Конечно, я был не прав, ожидая столкнуться в этом кругу с искренним чувством, желая найти сильную и глубокую страсть в сердце женщины легкомысленной и пустой, жадной до роскоши и опьяненной светской суетой — найти ту безбрежную страсть, тот океан, волны которого бушевали в моем сердце. О, чувствовать, что ты рожден для любви, что можешь составить счастье женщины, и никого не найти, даже смелой и благородной Марселины (мать Фигаро, персонаж из комедии Бомарше «Женитьба Фигаро».), даже какой-нибудь старой маркизы! Нести в котомке сокровища и не встретить ребенка, любопытной девушки, которая полюбовалась бы ими! В отчаянии я не раз хотел покончить с собой.

— Ну и трагичный выдался вечер! — заметил Эмиль.
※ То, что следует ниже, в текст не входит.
(** A handler's run on the packet set [s]. *)
Lemma registered_frame class k m t r m' t' abs (ss1 : list (session K S)) s ss2 :
  pkt_handlers class device (Some (s_index s)) k (m, t) = (r, (m', t')) ->
  rep (nf_manager m) abs -> abs partition = ss1 ++ s :: ss2 ->
  let st := pkt_set_state (nf_manager m') (s_index s) in
  rep (nf_manager m') (<[partition := ss1 ++ with_state st s :: ss2]> abs) /\
  has_related_pkt_sets (nf_manager m') = has_related_pkt_sets (nf_manager m) /\
  (mutable = false -> st = s_state s).
Proof.
  intros Hh Hr E. assert (pkt_set_state (nf_manager m) (s_index s) = s_state s) as Hst.
  { apply (pr_state _ _ _ _ _ Hr partition). rewrite E, elem_of_app. right. left. }
  apply Hnf in Hh as [->|(st & -> & Hmut)]; cbn.
  - rewrite Hst. split; [|done]. eapply pkt_rep_ext; [|exact Hr]. intros c. rewrite fn_insert_dec.
    destruct (decide (partition = c)) as [<-|]; [|done]. rewrite E. by destruct s.
  - rewrite fn_lookup_insert. split; [by apply (set_state_rep keys_eq)|]. split; [done|]. intros. by rewrite Hmut.
Qed.

(** The copy and the roll-back around a registered packet set's handler. *)
Lemma registered_spec class k fuel l w u l' w' abs (ss1 : list (session K S)) s ss2 :
  run_txn (log_pkt_set_state mutable (s_index s)) (rollback_pkt_set_state mutable (s_index s))
    (on_core (pkt_handlers class device (Some (s_index s)) k)) fuel l w = Some (u, (l', w')) ->
  rep (mgr l) abs -> abs partition = ss1 ++ s :: ss2 ->
  exists m t t', pkt_handlers class device (Some (s_index s)) k (m, t) = (Some u, (nf l', t')) /\
    from_registered s m t /\
    came (from_registered s) l m (pkt_handlers class device (Some (s_index s)) k) /\
    rep (mgr l') (<[partition :=
      ss1 ++ with_state (pkt_set_state (mgr l') (s_index s)) s :: ss2]> abs) /\
    has_related_pkt_sets (mgr l') = has_related_pkt_sets (mgr l).
Proof.
  intros Hrun Hr E.
  assert (forall l0, nf (log_pkt_set_state mutable (s_index s) l0) = nf l0) as Hlog.
  { intros l0. unfold log_pkt_set_state. by destruct mutable. }
  assert (forall l0, rep (mgr l0) abs -> pkt_set_state (mgr l0) (s_index s) = s_state s) as Hst.
  { intros l0 Hr0. apply (pr_state _ _ _ _ _ Hr0 partition). rewrite E, elem_of_app. right. left. }
  apply (run_txn_commits _ _ _ (fun l0 => (rep (mgr l0) abs /\
    has_related_pkt_sets (mgr l0) = has_related_pkt_sets (mgr l)) /\
    came (from_registered s) l (nf l0) (pkt_handlers class device (Some (s_index s)) k))) in Hrun
    as (l0 & t & t1 & [[Hr0 Hh0] Hc] & Hl & [Hb _]%on_core_inv); [| |by split; [|apply left_start]].
  - rewrite Hlog in Hb. exists (nf l0), t, t1. split; [done|]. split; [by split; [|apply Hst]|]. split; [done|].
    destruct (registered_frame _ _ _ _ _ _ _ abs ss1 s ss2 Hb Hr0 E) as (Hr1 & Hh1 & _). split; [done|].
    by rewrite Hh1.
  - intros l0 t r l3 t1 [[Hr0 Hh0] Hc] Hlk [Hb Hl]%on_core_inv. rewrite Hlog in Hb.
    destruct (registered_frame _ _ _ _ _ _ _ abs ss1 s ss2 Hb Hr0 E) as (Hr1 & Hh1 & Hmut). cbv zeta in Hr1, Hmut.
    pose proof (left_retry _ _ _ _ (nf l0) t r (nf l3) t1 Hc (conj Hlk (Hst _ Hr0)) Hb) as Hc1.
    unfold rollback_pkt_set_state, log_pkt_set_state in *. destruct mutable.
    + cbn in Hl. cbn. split; [|done]. rewrite Hl, (Hst _ Hr0). split; [|by rewrite Hh1].
      pose proof (set_state_rep keys_eq khash N MAX Heq HN _ _ partition ss1
        (with_state (pkt_set_state (mgr l3) (s_index s)) s) ss2 (s_state s) Hr1 ltac:(by rewrite fn_lookup_insert)) as Hr2.
      cbn in Hr2. eapply pkt_rep_ext; [|exact Hr2]. intros c. rewrite !fn_insert_dec.
      destruct (decide (partition = c)) as [<-|]; [|done]. rewrite E. by destruct s.
    + split; [|done]. split; [|by rewrite Hh1]. rewrite Hmut in Hr1 by done.
      eapply pkt_rep_ext; [|exact Hr1]. intros c. rewrite fn_insert_dec.
      destruct (decide (partition = c)) as [<-|]; [|done]. rewrite E. by destruct s.
Qed.

(** What a handler of an unknown packet set leaves of the manager. *)
Lemma unknown_frame k m t r m' t' abs :
  nf_unknown_pkt_set_handler device k (m, t) = (r, (m', t')) -> rep (nf_manager m) abs ->
  PktSet.add_pkt_set (log_entry (nf_manager m) core) = false ->
  rep (nf_manager m') abs /\
  has_related_pkt_sets (nf_manager m') = has_related_pkt_sets (nf_manager m) /\
  (PktSet.add_pkt_set (log_entry (nf_manager m') core) = true ->
     concurrent_dchain_has_free_indexes N (pkt_set_chain (nf_manager m')) partition = true).
Proof.
  intros Hh Hr Hclear. apply Hnf in Hh as [->|(st & k2 & ->)].
  { split; [done|]. split; [done|]. by rewrite Hclear. }
  unfold add_pkt_set_log. destruct (concurrent_dchain_has_free_indexes _ _ _) eqn:Ef; cbn.
  - split; [by apply pkt_rep_log|]. by split.
  - split; [done|]. split; [done|]. by rewrite Hclear.
Qed.

Lemma unknown_spec k fuel l w u l' w' abs :
  run_txn (clear_log core) (fun l => l) (on_core (nf_unknown_pkt_set_handler device k)) fuel l w =
    Some (u, (l', w')) -> rep (mgr l) abs ->
  exists m t t', nf_unknown_pkt_set_handler device k (m, t) = (Some u, (nf l', t')) /\
    came from_unknown l m (nf_unknown_pkt_set_handler device k) /\
    from_unknown m t /\ rep (mgr l') abs /\
    has_related_pkt_sets (nf_manager m) = has_related_pkt_sets (mgr l) /\
    has_related_pkt_sets (mgr l') = has_related_pkt_sets (mgr l) /\
    (PktSet.add_pkt_set (log_entry (mgr l') core) = true ->
       concurrent_dchain_has_free_indexes N (pkt_set_chain (mgr l')) partition = true).
Proof.
  intros Hrun Hr.
  assert (forall l0, rep (mgr l0) abs -> rep (mgr (clear_log core l0)) abs /\
    PktSet.add_pkt_set (log_entry (mgr (clear_log core l0)) core) = false) as Hcl.
  { intros l0 Hr0. cbn. rewrite fn_lookup_insert. split; [by apply pkt_rep_log|done]. }
  apply (run_txn_commits _ _ _ (fun l0 => (rep (mgr l0) abs /\
    has_related_pkt_sets (mgr l0) = has_related_pkt_sets (mgr l)) /\
    came from_unknown l (nf l0) (nf_unknown_pkt_set_handler device k))) in Hrun
    as (l0 & t & t1 & [[Hr0 Hh0] Hcm] & Hlk & [Hb _]%on_core_inv); [| |by split; [|apply left_start]].
  - destruct (Hcl l0 Hr0) as [Hr1 Hc1].
    destruct (unknown_frame _ _ _ _ _ _ abs Hb Hr1 Hc1) as (Hr2 & Hh2 & Hf).
    exists (nf (clear_log core l0)), t, t1. do 4 (split; [done|]). split; [done|].
    split; [by rewrite Hh2|done].
  - intros l1 t r l2 t1 [[Hr1 Hh1] Hcm] Hlk [Hb _]%on_core_inv. destruct (Hcl l1 Hr1) as [Hr2 Hc2].
    split; [|by apply (left_retry _ _ _ _ (nf (clear_log core l1)) t r _ t1 Hcm (conj Hlk Hc2) Hb)].
    destruct (unknown_frame _ _ _ _ _ _ abs Hb Hr2 Hc2) as (Hr3 & Hh3 & _).
    split; [done|]. by rewrite Hh3.
Qed.

Lemma get_keeps_related fuel k g r g' :
  get_pkt_set_state keys_eq khash N MAX fuel k partition now g = Some (r, g') ->
  has_related_pkt_sets g' = has_related_pkt_sets g.
Proof.
  unfold get_pkt_set_state. destruct (concurrent_map_get _ _ _ _ _ _ _ _) as [[i|]|]; [|congruence|done].
  destruct (concurrent_dchain_rejuvenate_index _ _ _ _ _). by intros [= _ <-].
Qed.

(** The commit after an unknown packet set's handler. *)
Lemma unknown_commit k fuel uninit g (abs : Z -> list (session K S)) :
  rep g abs -> 2 * MAX <= Z.of_nat fuel ->
  (forall s, s ∈ abs partition -> ~ named (has_related_pkt_sets g) s k) ->
  let e := log_entry g core in
  (PktSet.add_pkt_set e = true -> concurrent_dchain_has_free_indexes N (pkt_set_chain g) partition = true) ->
  (has_related_pkt_sets g = true -> PktSet.add_pkt_set e = true -> related_pkt_set_id e <> k /\
     forall s, s ∈ abs partition -> ~ named (has_related_pkt_sets g) s (related_pkt_set_id e)) ->
  exists g' i, add_pkt_set_commit khash N MAX fuel uninit core k partition now g = Some g' /\
    rep g' (<[partition := if PktSet.add_pkt_set e
      then abs partition ++ [Session i k (related_pkt_set_id e) (log_state e) now]
      else abs partition]> abs).
Proof.
  intros Hr Hf Hk e Hfree Hrel. destruct e as [b k2 st] eqn:Ee. unfold e in Ee.
  cbn [PktSet.add_pkt_set related_pkt_set_id log_state] in *. destruct b.
  - destruct (commit_spec keys_eq khash N MAX Heq HN g abs partition k k2 st now core uninit fuel)
      as (g' & i & E & _ & _ & Hr'); try done; [by apply Hfree|by intros; apply Hrel|].
    by exists g', i.
  - exists g, 0. unfold add_pkt_set_commit. rewrite Ee. split; [done|].
    eapply pkt_rep_ext; [|exact Hr]. intros c. clear. fcases; done.
Qed.
Lemma commit_keeps_related fuel uninit k g g' :
  add_pkt_set_commit khash N MAX fuel uninit core k partition now g = Some g' ->
  has_related_pkt_sets g' = has_related_pkt_sets g.
Proof.
  unfold add_pkt_set_commit. destruct (PktSet.add_pkt_set _); [|congruence].
  destruct (concurrent_dchain_allocate_new_index _ _ _ _) as [r f].
  destruct (concurrent_map_put _ _ _ _ _ _ _ _) as [[map1 f1]|]; [|done].
  destruct (if has_related_pkt_sets g then _ else _) as [[map2 f2]|]; [|done]. by intros [= <-].
Qed.

(** One packet, for a run of process_pkt that returns. *)
Lemma process_pkt_spec fuel uninit len dst (buffer : B) l l' (w w' : W) (abs : Z -> list (session K S)) :
  2 * MAX <= Z.of_nat fuel ->
  fresh_related (has_related_pkt_sets (mgr l)) buffer len (nf_packet (nf l)) (abs partition) ->
  rep (mgr l) abs ->
  process_pkt keys_eq khash N MAX mutable pkt_handlers fuel uninit core device buffer len now
    partition l w = Some (dst, (l', w')) ->
  (exists sessions : list (session K S), rep (mgr l') (<[partition := sessions]> abs) /\
    processed (has_related_pkt_sets (mgr l)) buffer len (nf_packet (nf l)) (abs partition) dst sessions) /\
  has_related_pkt_sets (mgr l') = has_related_pkt_sets (mgr l).
Proof.
  intros Hfuel Hrel Hr.
  assert (forall g, pkt_rep khash N MAX g abs -> pkt_rep khash N MAX g (<[partition := abs partition]> abs))
    as Hsame.
  { intros g Hg. eapply pkt_rep_ext; [|exact Hg]. intros c. clear. fcases; done. }
  unfold process_pkt.
  destruct (nf_pkt_parser _ _ _) as [[] p] eqn:Ep; cbn in Ep.
  2: { intros [= <- <- <-]. split; [|done]. exists (abs partition). split; [by apply Hsame|].
       by eapply processed_unparsed. }
  destruct (nf_pkt_dispatcher p device) as [[class k] has] eqn:Ed. destruct has; cbn [negb].
  - cbn [nf nf_manager set_packet].
    destruct (get_spec keys_eq khash N MAX Heq HN _ abs partition k now fuel Hr Hpart Hfuel)
      as (r & g & Eg & Hg).
    pose proof (get_keeps_related _ _ _ _ _ Eg) as Hrg.
    cbn [nf_manager nf set_dst_device]. rewrite Eg. destruct r as [i|].
    + destruct Hg as (ss1 & s & ss2 & E & Hn & -> & _ & Hr1).
      destruct (run_txn _ _ _ _ _ _) as [[u [l1 w1]]|] eqn:Er; [|done]. intros [= <- <- <-].
      destruct u. set (s1 := touch now (bool_decide (ss1 ++ ss2 = [])) s) in *.
      assert (s_index s1 = s_index s) as Ei by (unfold s1; by destruct (bool_decide _)).
      assert (s_state s1 = s_state s) as Est by (unfold s1; by destruct (bool_decide _)).
      rewrite <- Ei in Er.
      destruct (registered_spec class k fuel _ w tt l1 w1 _ (ss1 ++ ss2) s1 [] Er Hr1 ltac:(by rewrite fn_lookup_insert, app_assoc))
        as (m & t & t' & Hh & Hst & Hcm & Hr2 & Hrel2). cbn in Hrel2. split; [|by rewrite Hrel2].
      exists (ss1 ++ ss2 ++ [with_state (pkt_set_state (nf_manager (nf l1)) (s_index s)) s1]).
      assert (from_registered s1 = from_registered s) as Ef by (unfold from_registered; by rewrite Ei, Est).
      rewrite Ei in Hh, Hcm, Hr2. rewrite Ef in Hst, Hcm. split.
      * eapply pkt_rep_ext; [|exact Hr2]. intros c. rewrite app_assoc. clear. fcases; done.
      * by apply (processed_registered _ buffer len _ _ p class k ss1 s ss2
          m t (nf l1) t').
    + destruct Hg as [-> Hk]. destruct (run_txn _ _ _ _ _ _) as [[u [l1 w1]]|] eqn:Er; [|done].
      destruct u. destruct (unknown_spec k fuel _ w tt l1 w1 abs Er Hr) as (m & t & t' & Hh & Hcm & Hcl & Hr1 & _ & Hr2 & Hfree). cbn in Hr2.
      destruct (unknown_commit k fuel uninit _ abs Hr1 Hfuel) as (g' & i & Ec & Hr'); [by rewrite Hr2|done| |].
      { rewrite Hr2. intros E Ha. rewrite E in Hk |- *. apply (Hrel E p class k m t _ t'); (done || apply Hcl). }
      rewrite Ec. intros [= <- <- <-]. split; [|cbn; by rewrite (commit_keeps_related _ _ _ _ _ Ec)].
      eexists. split; [exact Hr'|]. by eapply processed_unknown.
  - destruct (run_txn _ _ _ _ _ _) as [[[] [l1 w1]]|] eqn:Er; [|done]. intros [= <- <- <-].
    apply orphan_spec in Er
      as (E & m & t & t' & Hfr & Hcm & Hh). cbn in E. rewrite E. split; [|done]. exists (abs partition).
    split; [by apply Hsame|]. by eapply processed_orphan.
Qed.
— Ах, не мешай мне вершить суд над моей жизнью! — воскликнул Рафаэль.

— Если ты не в силах из дружбы ко мне слушать мои элегии, если ты не можешь ради меня поскучать полчаса, тогда спи! Но в таком случае не спрашивай меня о моем самоубийстве, а оно ропщет, витает передо мною, зовет меня, и я приветствую его. Чтобы судить о человеке, надо по крайней мере проникнуть в тайники его мыслей, страданий, волнений. Проявлять интерес только к внешним событиям его жизни — это все равно, что составлять хронологические таблицы, писать историю на потребу и во вкусе глупцов.

Горечь, звучавшая в тоне Рафаэля, поразила Эмиля, и, уставив на него изумленный взгляд, он весь превратился в слух.

— Но теперь, — продолжал рассказчик, — все эти события выступают в ином свете. Пожалуй, тот порядок вещей, прежде казавшийся мне несчастьем, и развил во мне прекрасные способности, которыми впоследствии я гордился.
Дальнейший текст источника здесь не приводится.